- **TASK STATEMENT**
Report each line of the records where "that" occurs.
Start of Block
(* ===== verification/Tasks.v ===== *)
(** * Tasks: code that can be interrupted between its critical sections

    A goroutine that takes a mutex several times is a sequence of atomic
    actions: between two of them any other goroutine may run.  [task] is that
    sequence as a resumption monad over the shared state; [run] executes it with
    nobody in between, which is how the sequential definitions of the session
    methods read.  [safe] is what makes a task's steps preserve an invariant when
    other tasks run in between: a world describes what everybody may rely on, the
    others move it along [rely] and this task moves it along [guar]. *)
From S2P Require Import Prelude.

(** [Act f k]: one atomic action takes the state [s] to [f s], and what is left
    to do afterwards depends on what it saw, [k s]. *)
Inductive task (S A : Type) : Type :=
| Ret (a : A)
| Act (f : S -> S) (k : S -> task S A).
Arguments Ret {S A} _.
Arguments Act {S A} _ _.

Section monad.
Context {S : Type}.

#[export] Instance task_ret : MRet (task S) := fun A a => Ret a.

#[export] Instance task_bind : MBind (task S) := fun A B g =>
  fix go t := match t with Ret a => g a | Act f k => Act f (fun s => go (k s)) end.

(** One critical section, or one blocking call. *)
Definition atomic {A} (f : S -> S * A) : task S A := Act (fun s => fst (f s)) (fun s => Ret (snd (f s))).
Definition observe {A} (f : S -> A) : task S A := atomic (fun s => (s, f s)).
Definition modify (f : S -> S) : task S unit := atomic (fun s => (f s, ())).

(** Without interruption. *)
Fixpoint run {A} (t : task S A) (s : S) : S * A :=
  match t with Ret a => (s, a) | Act f k => run (k s) (f s) end.

Lemma run_ret {A} (a : A) s : run (mret a) s = (s, a).
Proof. done. Qed.

Lemma run_bind {A B} (t : task S A) (g : A -> task S B) s :
  run (t ≫= g) s = run (g (snd (run t s))) (fst (run t s)).
Proof. revert s. induction t as [a|f k IH]; intros s; [done|apply IH]. Qed.

Lemma run_atomic {A} (f : S -> S * A) s : run (atomic f) s = f s.
Proof. cbn. by destruct (f s). Qed.

Lemma run_if {A} (b : bool) (t u : task S A) s : run (if b then t else u) s = if b then run t s else run u s.
Proof. by destruct b. Qed.
End monad.
Create Rewrite HintDb run.
#[export] Hint Rewrite @run_ret @run_bind @run_atomic @run_if : run.

(** ** Tasks among other tasks *)

Section safe.
Context {S W : Type}.
(** What holds of the state in a world, how others and how this task move it. *)
Context (inv : W -> S -> Prop) (rely guar : W -> W -> Prop).

Fixpoint safe {A} (Q : W -> A -> Prop) (w : W) (t : task S A) : Prop :=
  match t with
  | Ret a => Q w a
  | Act f k => forall w1 s, rely w w1 -> inv w1 s ->
      exists w2, guar w1 w2 /\ inv w2 (f s) /\ safe Q w2 (k s)
  end.

Lemma safe_weaken {A} (Q Q' : W -> A -> Prop) w t :
  (forall w a, Q w a -> Q' w a) -> safe Q w t -> safe Q' w t.
Proof.
  intros HQ. revert w. induction t as [a|f k IH]; intros w; [apply HQ|].
  intros Hs w1 s Hr Hi. destruct (Hs w1 s Hr Hi) as (w2 & Hg & Hi2 & Hk). eauto.
Qed.

Lemma safe_bind {A B} (Q : W -> A -> Prop) (R : W -> B -> Prop) w (t : task S A) (g : A -> task S B) :
  safe Q w t -> (forall w a, Q w a -> safe R w (g a)) -> safe R w (t ≫= g).
Proof.
  intros Ht Hg. revert w Ht. induction t as [a|f k IH]; intros w Ht; [by apply Hg|].
  intros w1 s Hr Hi. destruct (Ht w1 s Hr Hi) as (w2 & Hgu & Hi2 & Hk). eauto.
Qed.

Lemma safe_ret {A} (Q : W -> A -> Prop) w a : Q w a -> safe Q w (mret a).
Proof. done. Qed.

(** A task that others have overtaken is still safe, if they kept what it waits
    to find. *)
Lemma safe_rely {A} (Q : W -> A -> Prop) w w' t :
  Transitive rely -> (forall a w w', rely w w' -> Q w a -> Q w' a) -> rely w w' -> safe Q w t -> safe Q w' t.
Proof.
  intros Ht HQ Hr. destruct t as [a|f k]; [by apply HQ|]. intros Hs w1 s Hr1. apply Hs. by etrans.
Qed.

Lemma safe_atomic {A} (Q : W -> A -> Prop) w (f : S -> S * A) :
  (forall w1 s s' a, rely w w1 -> inv w1 s -> f s = (s', a) -> exists w2, guar w1 w2 /\ inv w2 s' /\ Q w2 a) ->
  safe Q w (atomic f).
Proof. intros Hf w1 s Hr Hi. cbn. destruct (f s) as [s' a] eqn:E. by eapply Hf. Qed.
End safe.

(** A task can be used where others do less and it may do more; what both keep
    stays true. *)
Lemma safe_keep {S W A} (inv : W -> S -> Prop) (rely guar rely' guar' : W -> W -> Prop) (P : W -> Prop)
    (Q : W -> A -> Prop) w (t : task S A) :
  (forall w w', rely' w w' -> rely w w') -> (forall w w', guar w w' -> guar' w w') ->
  (forall w w', rely' w w' -> P w -> P w') -> (forall w w', guar w w' -> P w -> P w') ->
  safe inv rely guar Q w t -> P w -> safe inv rely' guar' (fun w a => Q w a /\ P w) w t.
Proof.
  intros Hr Hg HPr HPg. revert w. induction t as [a|f k IH]; intros w Ht HP; [done|].
  intros w1 s Hr1 Hi. destruct (Ht w1 s (Hr _ _ Hr1) Hi) as (w2 & Hg2 & Hi2 & Hk).
  exists w2. split_and!; [by apply Hg|done|]. apply IH; [done|]. by eapply HPg, HPr.
Qed.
End of Block
- **FINISHED EXERCISE**
(** * Tasks: code that can be interrupted between its critical sections
    A goroutine that takes a mutex several times is a sequence of atomic
    actions: between two of them any other goroutine may run.  [task] is that
(** A task that others have overtaken is still safe, if they kept what it waits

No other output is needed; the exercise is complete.